The task → Please give back word for word the lines of the material below between the line containing "Definition is_target (circuit" and the line containing "(** The measurements", inclusive.

Supplied data →
(** The cells of a column that hold a gate, by ascending row. *)
Definition column_placements (circuit : Circuit) (n col : nat)
  : list Placement :=
  flat_map (fun row => match gate_at circuit row col with
                       | Some g => [mkPlacement row g]
                       | None => []
                       end)
           (seq 0 n).

Definition column_has_gate (circuit : Circuit) (n col : nat) : bool :=
  existsb (has_gate circuit col) (seq 0 n).

(** The columns below [d] that hold at least one gate, left to right. *)
Definition nonempty_columns (circuit : Circuit) (n d : nat) : list nat :=
  filter (column_has_gate circuit n) (seq 0 d).

(** [next] is the step with index [S k] the evaluator makes of column [col]
    on top of the step [prev]. *)
Definition step_of_column (n : nat) (circuit : Circuit) (col k : nat)
           (prev next : SimulationStep) : Prop :=
  exists r,
    apply_placements n (column_placements circuit n col) (state prev, [])
    = Ok r
    /\ next = mkStep (S k) (fst r)
                     ("Applied " ++ String.concat ", " (snd r)).

(** The description the evaluator pushes for a gate it does not execute. *)
Definition inert_description (p : Placement) : string :=
  if String.eqb (gate_id (p_gate p)) "measure"
  then ("Measurement on qubit " ++ string_of_nat (p_qubit p))%string
  else (gate_name (p_gate p) ++ " gate to qubit "
        ++ string_of_nat (p_qubit p))%string.

(** The invariant of the column loop after the columns below [m]. *)
Definition history_upto (n : nat) (circuit : Circuit) (first : SimulationStep)
           (m : nat) (steps : list SimulationStep) : Prop :=
  let cols := nonempty_columns circuit n m in
  length steps = S (length cols)
  /\ nth_error steps 0 = Some first
  /\ Forall (fun s => length (state s) = (2 ^ n)%nat) steps
  /\ forall k, (k < length cols)%nat ->
       exists prev next,
         nth_error steps k = Some prev
         /\ nth_error steps (S k) = Some next
         /\ step_of_column n circuit (nth k cols 0%nat) k prev next.



(** Which entries the loop nest has written when it is at [(i, j)]. *)
Definition written (i j i' j' : nat) : bool :=
  ((i' <? i)%nat || ((i' =? i)%nat && (j' <? j)%nat))%bool.

(** Whether qubit [q] is traced out. *)
Definition traced (S : list nat) (q : nat) : bool := existsb (Nat.eqb q) S.

(** The number of retained qubits below [m]. *)
Definition kept_below (S : list nat) (m : nat) : nat :=
  length (filter (fun q => negb (traced S q)) (seq 0 m)).

(** The retained bits of [i] below qubit [m], packed from bit 0 upwards. *)
Fixpoint compress (S : list nat) (i : Z) (m : nat) : Z :=
  match m with
  | O => 0
  | Datatypes.S m' =>
      if traced S m' then compress S i m'
      else compress S i m'
           + (if Z.testbit i (Z.of_nat m')
              then 2 ^ Z.of_nat (kept_below S m') else 0)
  end.

(** The reduced index of the full index [i], as a natural number. *)
Definition reduced (n : nat) (S : list nat) (i : nat) : nat :=
  Z.to_nat (mapToReducedIndex n S (Z.of_nat i)).

(** A subset of the qubits of an [n]-qubit register, as an array. *)
Definition qubit_subset (n : nat) (S : list nat) : Prop :=
  NoDup S /\ forall q, In q S -> (q < n)%nat.

(** The sum of a list of complex numbers, by components. *)
Definition Csum (l : list Complex) : Complex :=
  mkComplex (Rsum (map re l)) (Rsum (map im l)).

(** What the pair [p = (i, j)] of full indices adds to the entry [(a, b)]
    of the reduced matrix. *)
Definition contribution (rho : Matrix) (n : nat) (S : list nat) (a b : nat)
           (p : nat * nat) : Complex :=
  if (shouldInclude S (Z.of_nat (fst p)) (Z.of_nat (snd p))
      && (reduced n S (fst p) =? a)%nat
      && (reduced n S (snd p) =? b)%nat)%bool
  then entry rho (fst p) (snd p)
  else czero.

(** The pairs the loop nest over [d] x [d] has visited when it is at
    [(i, j)]. *)
Definition pairs_before (d i j : nat) : list (nat * nat) :=
  flat_map (fun i' => map (pair i') (seq 0 d)) (seq 0 i)
  ++ map (pair i) (seq 0 j).


(** The gates of a mock circuit the mock simulator acts on, as calls of
    the engine: H and X on the first qubit of the gate; every other gate is
    passed over. *)
Definition engine_gates (gates : list QGate) : list (Matrix2 * nat) :=
  flat_map (fun g =>
              if String.eqb (q_name g) "h" then [(hadamardMatrix, first_qubit g)]
              else if String.eqb (q_name g) "x" then [(xMatrix, first_qubit g)]
              else [])
           gates.

(** The gates of a column the evaluator executes, as calls of the engine,
    for a circuit without Y, Z, S and T: H and X on their row. *)
Definition placement_gates (ps : list Placement) : list (Matrix2 * nat) :=
  flat_map (fun p =>
              if String.eqb (gate_id (p_gate p)) "h"
              then [(hadamardMatrix, p_qubit p)]
              else if String.eqb (gate_id (p_gate p)) "x"
                   then [(xMatrix, p_qubit p)]
                   else [])
           ps.

(** The circuits on which the mock simulator and the evaluator agree: no
    Y, Z, S or T gate, and no control or target tag on an H or X gate. *)
Definition mock_compatible (circuit : Circuit) : Prop :=
  forall row col g,
    gate_at circuit row col = Some g ->
    ~ In (gate_id g) ["y"; "z"; "s"; "t"]%string
    /\ (In (gate_id g) ["h"; "x"]%string ->
        gate_control g = false /\ gate_target g = false).

(** The engine calls of the columns below [m], column by column. *)
Definition circuit_gates (circuit : Circuit) (n m : nat)
  : list (Matrix2 * nat) :=
  flat_map (fun col => placement_gates (column_placements circuit n col))
           (seq 0 m).

(** A gate of a mock circuit that the mock simulator acts on names a qubit
    of the register. *)
Definition mock_valid (n : nat) (gates : list QGate) : Prop :=
  Forall (fun g => (String.eqb (q_name g) "h" || String.eqb (q_name g) "x")%bool
                   = true -> (first_qubit g < n)%nat) gates.

(** What the conversion keeps while it appends gates: the qubit count, the
    engine calls [calls] of the gates so far, and their validity. *)
Definition converted (n : nat) (calls : list (Matrix2 * nat))
           (qc : QiskitCircuit) : Prop :=
  qc_numQubits qc = n
  /\ engine_gates (qc_gates qc) = calls
  /\ mock_valid n (qc_gates qc).

(** The cell holds a gate tagged target with the id [id]. *)
Definition is_target (circuit : Circuit) (id : string) (col row : nat)
  : Prop :=
  exists g, gate_at circuit row col = Some g
            /\ gate_target g = true /\ gate_id g = id.

(** The measurements of a column, top row first; a measured qubit is
    stored in the classical bit of its own number. *)
Definition column_measurements (circuit : Circuit) (n col : nat)
  : list QMeasurement :=
  flat_map (fun row =>
              match gate_at circuit row col with
              | Some g => if String.eqb (gate_id g) "measure"
                          then [mkQMeasurement row row] else []
              | None => []
              end)
           (seq 0 n).


(** * Properties *)

(** ** Loops and arrays *)

Section Loops.
Context {A : Type}.
Implicit Types (body : nat -> A -> result A) (acc : A).

Lemma for_from_split body k m : forall start acc,
  for_from start (k + m) body acc
  = JS.bind (for_from start k body acc) (for_from (start + k) m body).
Proof.
  induction k as [|k IH]; intros start acc; simpl.
  - now rewrite Nat.add_0_r.
  - destruct (body start acc) as [a|e]; simpl; [|reflexivity].
    rewrite IH. now rewrite Nat.add_succ_r.
Qed.

(** The loop rule: an invariant kept by every iteration holds at the end,
    and the loop does not throw. *)
Lemma for_from_inv (P : nat -> A -> Prop) body n : forall start acc,
  P start acc ->
  (forall i a, (start <= i < start + n)%nat -> P i a ->
               exists a', body i a = Ok a' /\ P (S i) a') ->
  exists a', for_from start n body acc = Ok a' /\ P (start + n)%nat a'.
Proof.
  induction n as [|n IH]; intros start acc H0 Hstep; simpl.
  - exists acc. now rewrite Nat.add_0_r.
  - destruct (Hstep start acc) as (a' & Hb & Ha'); [lia|assumption|].
    rewrite Hb; simpl.
    destruct (IH (S start) a') as (a'' & Hl & Ha''); [assumption| |].
    + intros i a Hi. apply Hstep. lia.
    + exists a''. split; [assumption|]. now rewrite Nat.add_succ_r.
Qed.

Lemma for_loop_inv (P : nat -> A -> Prop) body n acc :
  P 0%nat acc ->
  (forall i a, (i < n)%nat -> P i a ->
               exists a', body i a = Ok a' /\ P (S i) a') ->
  exists a', for_loop n body acc = Ok a' /\ P n a'.
Proof.
  intros H0 Hstep.
  destruct (for_from_inv P body n 0%nat acc H0) as (a' & Hl & Ha').
  - intros i a Hi. apply Hstep. lia.
  - exists a'. split; assumption.
Qed.

(** The same rule when the invariant decides the final value. *)
Lemma for_loop_eq (P : nat -> A -> Prop) body n acc v :
  P 0%nat acc ->
  (forall i a, (i < n)%nat -> P i a ->
               exists a', body i a = Ok a' /\ P (S i) a') ->
  (forall a, P n a -> a = v) ->
  for_loop n body acc = Ok v.
Proof.
  intros H0 Hstep Hend.
  destruct (for_loop_inv P body n acc H0 Hstep) as (a' & Hl & Ha').
  rewrite Hl. f_equal. now apply Hend.
Qed.

(** An iteration that throws after [k] good ones makes the loop throw. *)
Lemma for_loop_throws (P : nat -> A -> Prop) body n k e acc :
  (k < n)%nat ->
  P 0%nat acc ->
  (forall i a, (i < k)%nat -> P i a ->
               exists a', body i a = Ok a' /\ P (S i) a') ->
  (forall a, P k a -> body k a = Err e) ->
  for_loop n body acc = Err e.
Proof.
  intros Hk H0 Hstep Hthrow. unfold for_loop.
  replace n with (k + S (n - S k))%nat by lia.
  rewrite for_from_split.
  destruct (for_loop_inv P body k acc H0 Hstep) as (a' & Hl & Ha').
  unfold for_loop in Hl. rewrite Hl. simpl.
  now rewrite (Hthrow a' Ha').
Qed.

(** The rule for a loop nest, on an invariant of the position [(i, j)]. *)
Lemma for_loop2_inv (Inv : nat -> nat -> A -> Prop)
      (body2 : nat -> nat -> A -> result A) (N M : nat) acc :
  Inv 0%nat 0%nat acc ->
  (forall i j a, (i < N)%nat -> (j < M)%nat -> Inv i j a ->
                 exists a', body2 i j a = Ok a' /\ Inv i (S j) a') ->
  (forall i a, (i < N)%nat -> Inv i M a -> Inv (S i) 0%nat a) ->
  exists a',
    for_loop N (fun i a => for_loop M (body2 i) a) acc = Ok a'
    /\ Inv N 0%nat a'.
Proof.
  intros H0 Hstep Hrow.
  apply (for_loop_inv (fun i a => Inv i 0%nat a)); [assumption|].
  intros i a Hi Ha.
  destruct (for_loop_inv (fun j a => Inv i j a) (body2 i) M a Ha)
    as (a' & Hl & Ha').
  - intros j a0 Hj Ha0. now apply Hstep.
  - exists a'. split; [assumption|]. now apply Hrow.
Qed.

Lemma for_from_ext body body' n : forall start acc,
  (forall i a, (start <= i < start + n)%nat -> body i a = body' i a) ->
  for_from start n body acc = for_from start n body' acc.
Proof.
  induction n as [|n IH]; intros start acc Hext; simpl; [reflexivity|].
  rewrite <- Hext by lia.
  destruct (body start acc) as [a|e]; simpl; [|reflexivity].
  apply IH. intros i a' Hi. apply Hext. lia.
Qed.
End Loops.

Section Arrays.
Context {A : Type}.
Implicit Types (a : list A) (v : A).

Lemma length_update a : forall i v, length (update a i v) = length a.
Proof.
  induction a as [|h t IH]; intros [|i] v; simpl; auto.
Qed.

Lemma nth_error_update_eq a : forall i v,
  (i < length a)%nat -> nth_error (update a i v) i = Some v.
Proof.
  induction a as [|h t IH]; intros [|i] v Hi; simpl in *; try lia; auto.
  apply IH. lia.
Qed.

Lemma nth_error_update_neq a : forall i j v,
  i <> j -> nth_error (update a i v) j = nth_error a j.
Proof.
  induction a as [|h t IH]; intros [|i] [|j] v Hij; simpl; auto;
    congruence.
Qed.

Answer section →
Definition is_target (circuit : Circuit) (id : string) (col row : nat)
  : Prop :=
  exists g, gate_at circuit row col = Some g
            /\ gate_target g = true /\ gate_id g = id.

(** The measurements of a column, top row first; a measured qubit is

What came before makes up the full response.